Pregnant Woman, Other Relatives of Ebola Victim Denied Food, Water During Quarantine in Liberia

Pregnant Woman, Other Relatives of Ebola Victim Denied Food, Water During Quarantine in Liberia

Family members of an Ebola victim in the devastated town of Jene-Wonde, Liberia, report that they are being denied food and water by villagers as part of their quarantine. Alice Massally, a member of the family, tells FrontPageAfrica the denial of food began because her deceased father refused humanitarian aid.

In a report on the family of 27, FrontPageAfrica notes that the father of the family rejected World Food Programme resources, claiming that “it was Ebola food and bad for his family.” Residents claim the father lied about having Ebola, and since his death, the family has been ostracized. They have been banned from the community water well without supervision and denied any food that enters the impoverished village. Says Massally, one of the man’s daughters, “Since they quarantined us, they don’t give us food or water and we’re just sitting here, we can’t go anywhere.”

A family member who is nine-months pregnant tells the newspaper she does not expect to have any access to obstetrics care for her birth. The family only feeds itself through help from a friend who lives thirty miles away.

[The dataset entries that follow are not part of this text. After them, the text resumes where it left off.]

(** * V8ScriptRuntime: the host/guest bridge of citizen-scripting-v8

    A shallow embedding of
    [code/components/citizen-scripting-v8/src/V8ScriptRuntime.cpp]:
    the value marshaler ([PushArgument], [ProcessResult],
    [V8_InvokeNative]), the string arena ([AssignStringValue]), the
    reference registry ([V8_MakeFunctionReference],
    [V8_InvokeFunctionReference], [FnRefWeakCallback] and the per-tick
    drain), the routine slots and their one-time setters, the environment
    scopes ([V8PushEnvironment] and the node scope handler) and the
    dispatch surface ([Tick], [TriggerEvent], [CallRef], [DuplicateRef],
    [RemoveRef], [WalkStack]).

    Numbers are IEEE-754 values in the representation of the standard
    library's [SpecFloat]; maps are stdpp's [gmap]; the arrays that the
    code updates by index are lists with stdpp's lookup and insert. *)

From Stdlib Require Import ZArith Lia Strings.Byte.
From Stdlib Require Import SpecFloat.
From stdpp Require Import base option list strings gmap.

Local Open Scope Z_scope.

(** ** Bytes and C strings *)

Abbreviation bytes := (list byte).

(** What a reader of a [char*] sees of a buffer: the bytes before the
    first NUL.  [std::string::c_str], the assignment of a [const char*] to
    a [std::string] and [String::NewFromUtf8] without a length all go
    through this view. *)
Fixpoint c_str (s : bytes) : bytes :=
  match s with
  | [] => []
  | b :: s' => if Byte.eqb b x00 then [] else b :: c_str s'
  end.

(** ** IEEE-754 numbers *)

Module IEEE.

(** [double] is binary64 and [float] is binary32; both are carried by
    [spec_float], the format being given to each operation. *)
Abbreviation double := spec_float (only parsing).
Abbreviation float := spec_float (only parsing).

Definition prec64 : Z := 53.
Definition emax64 : Z := 1024.
Definition prec32 : Z := 24.
Definition emax32 : Z := 128.

Definition valid_double (v : double) : Prop := valid_binary prec64 emax64 v = true.

Definition INT64_MIN : Z := - 2 ^ 63.
Definition INT64_MAX : Z := 2 ^ 63 - 1.
Definition INT32_MIN : Z := - 2 ^ 31.
Definition INT32_MAX : Z := 2 ^ 31 - 1.

Definition in_int64 (n : Z) : bool := (INT64_MIN <=? n) && (n <=? INT64_MAX).
Definition in_int32 (n : Z) : bool := (INT32_MIN <=? n) && (n <=? INT32_MAX).

(** The C++ [NAN] macro. *)
Definition NAN : float := S754_nan.

(** [a == b] on floating-point operands. *)
Definition fp_eq (a b : spec_float) : bool := SFeqb a b.

(** Truncation toward zero of a finite value [(-1)^s * m * 2^e]; nothing
    for an infinity or a NaN. *)
Definition trunc (v : spec_float) : option Z :=
  match v with
  | S754_zero _ => Some 0
  | S754_finite s m e => Some (cond_Zopp s (Z.shiftl (Z.pos m) e))
  | S754_infinity _ | S754_nan => None
  end.

(** [static_cast<int64_t>(value)].  A value whose truncation does not fit
    (and an infinity or a NaN) is outside the C++ definition; the model
    takes what the x86-64 conversion instruction gives there, the
    "integer indefinite" value [0x8000000000000000]. *)
Definition static_cast_int64 (v : double) : Z :=
  match trunc v with
  | Some t => if in_int64 t then t else INT64_MIN
  | None => INT64_MIN
  end.

(** [(double) n] for an integer: round to nearest, ties to even. *)
Definition Z_to_double (n : Z) : double := binary_normalize prec64 emax64 n 0 false.

(** [static_cast<float>(value)] on a double. *)
Definition static_cast_float (v : double) : float :=
  match v with
  | S754_finite s m e => binary_round prec32 emax32 s m e
  | _ => v
  end.

(** A float widened to a double (exact). *)
Definition float_to_double (x : float) : double :=
  match x with
  | S754_finite s m e => binary_round prec64 emax64 s m e
  | _ => x
  end.

(** The finite value is an integer. *)
Definition is_integral (v : spec_float) : bool :=
  match v with
  | S754_zero _ => true
  | S754_finite _ m e => (0 <=? e) || (Z.pos m mod 2 ^ (- e) =? 0)
  | S754_infinity _ | S754_nan => false
  end.

Definition is_minus_zero (v : spec_float) : bool :=
  match v with
  | S754_zero true => true
  | _ => false
  end.

(** ECMAScript ToInt32: truncate, then wrap into the signed 32-bit range;
    an infinity or a NaN gives 0. *)
Definition to_int32 (v : double) : Z :=
  match trunc v with
  | Some t => (t + 2 ^ 31) mod 2 ^ 32 - 2 ^ 31
  | None => 0
  end.

End IEEE.

Import IEEE.

(** ** Script values *)

Inductive view_kind := Uint8Array | OtherView.

(** The values of the guest that the bridge tells apart.  A string is
    carried by its UTF-8 bytes (what [String::Utf8Value] yields), a typed
    array or data view by its backing store, byte offset and byte length,
    an object by its own data properties; [JSOther] stands for the
    remaining primitives (symbols, big integers), with their string form.
    Accessors and proxies, whose reads can throw, are not represented. *)
#[local] Set Warnings "-register-all".
Inductive jsvalue :=
| JSUndefined
| JSNull
| JSBoolean (b : bool)
| JSBooleanObject (b : bool)
| JSNumber (d : double)
| JSString (utf8 : bytes)
| JSExternal (ptr : Z)
| JSArray (elems : list jsvalue)
| JSArrayBufferView (kind : view_kind) (store : bytes) (offset len : nat)
| JSObject (props : list (string * jsvalue))
| JSFunction (f : nat)
| JSOther (str : bytes).

Definition IsNumber (v : jsvalue) : bool :=
  match v with JSNumber _ => true | _ => false end.

(** [Value::IsInt32]: a number that is an integer of the signed 32-bit
    range and not the negative zero. *)
Definition IsInt32 (v : jsvalue) : bool :=
  match v with
  | JSNumber d =>
      is_integral d && negb (is_minus_zero d) &&
      match trunc d with Some t => in_int32 t | None => false end
  | _ => false
  end.

Definition Int32Value (v : jsvalue) : Z :=
  match v with JSNumber d => to_int32 d | _ => 0 end.

Definition IsArrayBufferView (v : jsvalue) : bool :=
  match v with JSArrayBufferView _ _ _ _ => true | _ => false end.

(** The bytes a view covers ([ArrayBufferView::CopyContents] over its
    whole length). *)
Definition view_contents (store : bytes) (offset len : nat) : bytes :=
  take len (drop offset store).

(** [Uint8Array::New] over a fresh buffer that holds [b]. *)
Definition new_Uint8Array (b : bytes) : jsvalue :=
  JSArrayBufferView Uint8Array b 0 (length b).

(** [Array::Get(idx)]: the element, [undefined] past the end. *)
Definition array_get (elems : list jsvalue) (idx : nat) : jsvalue :=
  default JSUndefined (elems !! idx).

(** [Array::Set(idx, v)]: a JavaScript array grows when it is written past
    its end, the gap reading as [undefined]. *)
Definition array_set (elems : list jsvalue) (idx : nat) (v : jsvalue) : list jsvalue :=
  if decide (idx < length elems)%nat then <[idx := v]> elems
  else elems ++ replicate (idx - length elems) JSUndefined ++ [v].

(** [Object::Get(name)] on data properties. *)
Fixpoint object_get (props : list (string * jsvalue)) (name : string) : jsvalue :=
  match props with
  | [] => JSUndefined
  | (k, v) :: props' => if String.eqb k name then v else object_get props' name
  end.

(** ** Native arguments and results *)

(** One slot of the native call, by the overload of [Push] that fills it.
    A string argument is a pointer into the runtime's string arena: it is
    carried as the index of the slot that owns the characters, with the
    length reported for it. *)
Inductive native_arg :=
| ArgInt64 (n : Z)
| ArgDouble (d : double)
| ArgBool (b : bool)
| ArgString (slot : nat) (len : nat)
| ArgInt32 (n : Z)
| ArgMetaPointer (ptr : Z)
| ArgFloat (x : float)
| ArgBuffer (store : bytes) (offset : nat) (len : nat).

Fifty-five people in Jene-Wonde remain under quarantine, and the situation has become increasingly more critical as time has gone by. Jene-Wonde stands out among Liberian towns as one that has continued to suffer the vestiges of the Ebola outbreak without having the numbers improve significantly. The town had been removed from the outbreak for much of its spread through Liberia. It received its first case, a traveling schoolteacher, in September, and the spread of the disease has since accelerated.

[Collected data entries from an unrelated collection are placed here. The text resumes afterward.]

(** The order in which the auction bids arrived plays no role: two
    buffers that record the same amount for every contender of every
    conflict resolve alike. *)
Lemma alarm_auction_bids_ext (e : Env) (s : Storage) (cfg : GameConfig)
    (ab' : Rec (Rec Z)) :
  config s = Some cfg -> phase cfg = auction ->
  (forall c pid,
     In c (conflicts (pendingActions s)) -> In pid (playerIds c) ->
     bidOf (orElse (rget (conflictId c) ab') []) pid
     = bidOf (orElse (rget (conflictId c) (auctionBids (pendingActions s))) []) pid) ->
  alarm e (set_pending (set_auctionBids ab' (pendingActions s)) s) = alarm e s.
Proof.
  intros Hc Hph H. unfold alarm. cbn [config set_pending]. rewrite Hc, Hph.
  unfold alarm_auction.
  cbn [pendingActions set_pending conflicts set_auctionBids players grid].
  rewrite (fold_left_ext_in
             (auctionStep (set_auctionBids ab' (pendingActions s)))
             (auctionStep (pendingActions s))).
  - destruct (fold_left _ _ _) as [[ps g] md]. reflexivity.
  - intros acc c Hin. apply auctionStep_bids_ext. intros pid Hp. now apply H.
Qed.

(** C4, amended.  When [alarm] resolves the auction and comes to a market
    conflict whose die is still in the pool (at least one contender,
    recorded bids non-negative as [handleAuctionBid] stores them), the
    designated winner [w] is the first contender in the order of the
    conflict's stored list [playerIds] whose auction bid equals the highest
    bid [best], a contender without a bid counting as 0.  If [w] is a
    player with money at least [best], [w] pays [best], the die is
    appended to [w]'s dice and its slot is marked taken; otherwise the
    conflict changes nothing.  No other player's record and no cell
    changes.  The loop goes on from there, and what [alarm] stores is the
    grid, the players and the unmarked dice it ends with; when the conflict
    is the last one, that is [w] with the die and [best] less money and
    everybody else with the money they had.  The order in which the
    auction bids arrived plays no role: [alarm] gives the same result for
    any bid buffer that records the same amount for every contender. *)
Theorem C4_market_conflict_winner (e : Env) (s : Storage) (cfg : GameConfig)
    (pre post : list Conflict) (cid : string) (dieIdx : Z)
    (pids : list string) (die : Z) :
  config s = Some cfg -> phase cfg = auction ->
  conflicts (pendingActions s) = pre ++ MarketConflict cid dieIdx pids :: post ->
  let pending := pendingActions s in
  let bids := orElse (rget cid (auctionBids pending)) [] in
  let best := bestOf 0 (map (bidOf bids) pids) in
  let before := auctionAfter s cfg pre in
  let after := auctionAfter s cfg (pre ++ [MarketConflict cid dieIdx pids]) in
  let final := fold_left (auctionStep pending) post after in
  let s' := fst (alarm e s) in
  (forall pid, In pid pids -> 0 <= bidOf bids pid) ->
  pids <> [] -> idx (snd before) dieIdx = Some die -> die <> -1 ->
  exists w earlier later,
    pids = earlier ++ w :: later /\
    bidOf bids w = best /\
    (forall x, In x earlier -> bidOf bids x <> best) /\
    (forall x, In x pids -> bidOf bids x <= best) /\
    snd (fst after) = snd (fst before) /\
    (forall pid, pid <> w ->
       find_player pid (fst (fst after)) = find_player pid (fst (fst before))) /\
    (forall player,
       find_player w (fst (fst before)) = Some player -> best <= money player ->
       exists player',
         find_player w (fst (fst after)) = Some player' /\
         money player' = money player - best /\
         dice player' = dice player ++ [die] /\
         snd after = set_idx (snd before) dieIdx (-1)) /\
    (forall player,
       find_player w (fst (fst before)) = Some player -> money player < best ->
       after = before) /\
    (find_player w (fst (fst before)) = None -> after = before) /\
    grid s' = snd (fst final) /\
    Forall2 sameOrRehanded (fst (fst final)) (players s') /\
    option_map marketDice (config s')
    = Some (Some (filter (fun v => negb (isTaken v)) (snd final))) /\
    (post = [] ->
     (forall player,
        find_player w (fst (fst before)) = Some player -> best <= money player ->
        exists p',
          find_player w (players s') = Some p' /\
          money p' = money player - best /\
          dice p' = dice player ++ [die]) /\
     (forall pid p,
        pid <> w -> find_player pid (fst (fst before)) = Some p ->
        exists p', find_player pid (players s') = Some p' /\
                   money p' = money p)) /\
    (forall ab',
       (forall c pid,
          In c (conflicts pending) -> In pid (playerIds c) ->
          bidOf (orElse (rget (conflictId c) ab') []) pid
          = bidOf (orElse (rget (conflictId c) (auctionBids pending)) []) pid) ->
       alarm e (set_pending (set_auctionBids ab' pending) s) = alarm e s).
Proof.
  intros Hc Hph Hcs pending bids best before after final s' Hnn Hne Hidx Hdie.
  pose proof (alarm_auction_result e s cfg Hc Hph) as Hres. cbv zeta in Hres.
  fold s' in Hres. rewrite Hcs, auctionAfter_split in Hres.
  fold pending in Hres. fold after in Hres. fold final in Hres.
  destruct Hres as (Hg & Hps & Hmd & _).
  assert (Hafter : after = auctionStep pending before (MarketConflict cid dieIdx pids)).
  { subst after before pending. apply auctionAfter_snoc. }
  destruct before as [[ps g] md] eqn:Hb. cbn [fst snd] in *.
  destruct (market_conflict_step pending ps g md cid dieIdx pids die
              Hnn Hne Hidx Hdie)
    as (w & earlier & later & Hsplit & Hbest & Hearly & Hupper & Hgrid & Hothers
        & Hwin & Hpoor & Hnone & _).
  fold bids in Hsplit, Hbest, Hearly, Hupper. fold best in Hbest, Hearly, Hupper.
  rewrite <- Hafter in Hgrid, Hothers, Hwin, Hpoor, Hnone.
  exists w, earlier, later.
  split; [exact Hsplit|]. split; [exact Hbest|]. split; [exact Hearly|].
  split; [exact Hupper|]. split; [exact Hgrid|]. split; [exact Hothers|].
  split.
  { intros player Hp Hm. destruct (Hwin player Hp Hm) as (p' & H1 & H2 & H3 & H4 & _).
    exists p'. auto. }
  split; [exact Hpoor|]. split; [exact Hnone|].
  split; [exact Hg|]. split; [exact Hps|]. split; [exact Hmd|].
  split.
  { intros ->. cbn [fold_left] in final. subst final. split.
    - intros player Hp Hm.
      destruct (Hwin player Hp Hm) as (p1 & H1 & H2 & H3 & _).
      pose proof (find_player_related sameOrRehanded w _ _
                    (fun p p' H => proj1 H) Hps) as Hr.
      rewrite H1 in Hr. destruct (find_player w (players s')) as [p'|]; [|contradiction].
      destruct Hr as (_ & Hm' & Hd'). exists p'. split; [reflexivity|].
      split; [rewrite Hm'; exact H2|].
      destruct Hd' as [Hd'|[Hd' _]]; [rewrite Hd'; exact H3|].
      rewrite H3 in Hd'. destruct (dice player); discriminate Hd'.
    - intros pid p Hpid Hp.
      pose proof (find_player_related sameOrRehanded pid _ _
                    (fun p p' H => proj1 H) Hps) as Hr.
      rewrite (Hothers pid Hpid), Hp in Hr.
      destruct (find_player pid (players s')) as [p'|]; [|contradiction].
      exists p'. split; [reflexivity|]. exact (proj1 (proj2 Hr)). }
  intros ab' Hsame. apply (alarm_auction_bids_ext e s cfg ab' Hc Hph Hsame).
Qed.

The news of the outbreak accelerating in Jene-Wonde significantly undermines global health organizations’ claims that Liberia has almost fully defeated the Ebola virus. The World Health Organization (WHO) announced this month that objectives to stop the spread of the disease–namely that 70% of those contaminated be provided medical care and 70% of the dead be buried safely–had been achieved in Guinea. Some reported this as a success, despite the WHO not meeting those objectives at all in Sierra Leone and only halfway in Liberia.

The organization’s latest estimates place the number of Ebola victims worldwide at 17,000, with more than 6,000 dead. Six hundred new cases were reported in the last week of November alone.